The grinder worked amazingly well and in no time I had lots of free-flowing KOH dust (which I immediately bottled to keep it from getting soggy) – but I noticed as I was taking the grinder apart that I spilled some KOH dust onto the motor casing and the aluminum was getting pitted by the hydroxide. More worryingly still it looked like the caustic dust has gotten into the electric motor itself through the vent holes in the casing. It gotta be cleaned promptly.
I was not familiar with the Mr. Bean skit character back then, but with the same kind of single-mindedness I proceeded to wash up the motor casing in the sink. I was not careful and some water splashed through the vent holes – and since the KOH dust got in there and the electric motor was already wet, I decided that the motor deserved a proper rinse as well – I would dry it afterwards. So I had the water flowing in and through the motor.
The owner of the grinder dropped by later that afternoon to find out how it worked (and if I was ready to return it). I said I needed to clean it up a bit more – the motor was still very soggy and I prefered not having to explain how it got that way.
Wet glassware dries pretty fast when rinsed with acetone. Being in hurry I reached for a squeeze-bottle and washed the motor with acetone too – and surprise – the acetone coming out from the motor was dark brown and smelling just like shellac resin that is used to insulate the fine copper winding in electric motors…
I was horrified, I realized I just ruined it completely and I better try to cover it up. I dried the motor with a heat gun and assembled the grinder. I gave it a good final polish and then I waited patiently until I saw its owner walking away from his lab – and then I sneaked in and put the grinder back in the cabinet as if nothing bad was done to it (I turned the pitted aluminum part away from the sight). Just as I was closing the door the owner returned. “Thank you – it worked great. I put your grinder back and it’s all clean now…”

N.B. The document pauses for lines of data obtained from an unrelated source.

(** X12.  A batch can be cut in two: when [pdfs] does not name a regular
    file, running [process_article_links] on the first part of a list and
    then on the rest, in the world the first run left, returns the two
    parts of what one run on the whole list returns, and ends in the same
    world. *)
Theorem process_article_links_in_two_runs
    (l1 l2 : list string) (w : World) :
  (forall d, fs w !! "pdfs" <> Some (File d)) ->
  exists p1 w' p2 w'',
    process_article_links env l1 w = (Returned p1, w') /\
    process_article_links env l2 w' = (Returned p2, w'') /\
    process_article_links env (l1 ++ l2) w = (Returned (p1 ++ p2), w'').
Proof.
  intros Hnf.
  assert (Hstart : exists w0,
            mkdir_exist_ok (Path_of "pdfs") w = (Returned tt, w0) /\
            fs w0 !! "pdfs" = Some Dir).
  { pose proof (process_article_links_cases [] w) as Hc.
    destruct (fs w !! "pdfs") as [[d|]|]; [now destruct (Hnf d)| |];
      destruct Hc as (w0 & _ & _ & Hmk & Hdir & _); eauto. }
  destruct Hstart as (w0 & Hmk & Hdir).
  destruct (process_article_links_returns l1 w w0 Hmk) as (o1 & w' & Hrun1 & Hb1).
  assert (Hdir' : fs w' !! "pdfs" = Some Dir).
  { apply (batch_run_grows _ _ _ _ Hb1), Hdir. }
  assert (Hmk' : mkdir_exist_ok (Path_of "pdfs") w' = (Returned tt, w')).
  { rewrite mkdir_pdfs, Hdir'. reflexivity. }
  destruct (process_article_links_returns l2 w' w' Hmk') as (o2 & w'' & Hrun2 & Hb2).
  destruct (process_article_links_returns (l1 ++ l2) w w0 Hmk)
    as (o & w3 & Hrun & Hb).
  destruct (batch_run_functional _ _ _ _ _ _ Hb (batch_run_app _ _ _ _ _ _ _ Hb1 Hb2))
    as [-> ->].
  exists (omap id o1), w', (omap id o2), w''.
  split; [exact Hrun1|]. split; [exact Hrun2|].
  rewrite Hrun. now rewrite omap_app.
Qed.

But the luck was not with me. “OK – let me see if it still works” the guy says – and he takes this thing out and plugs it in the wall. A loud bang and a green-and-white lightning, the sparks flying all across the room and rolling on the floor before gradually dying out like embers. (I saw a street transformer once, blowing up like that but from a safer distance). We were standing there in silence for few long seconds – the only sound was the “klip-klop-klop” from the hallway as the circuit breakers gave up one by one and plunged the chemistry building into darkness.
The faculty guy then turns to me and says: “Thank you. Don’t hesitate if you need my help again.”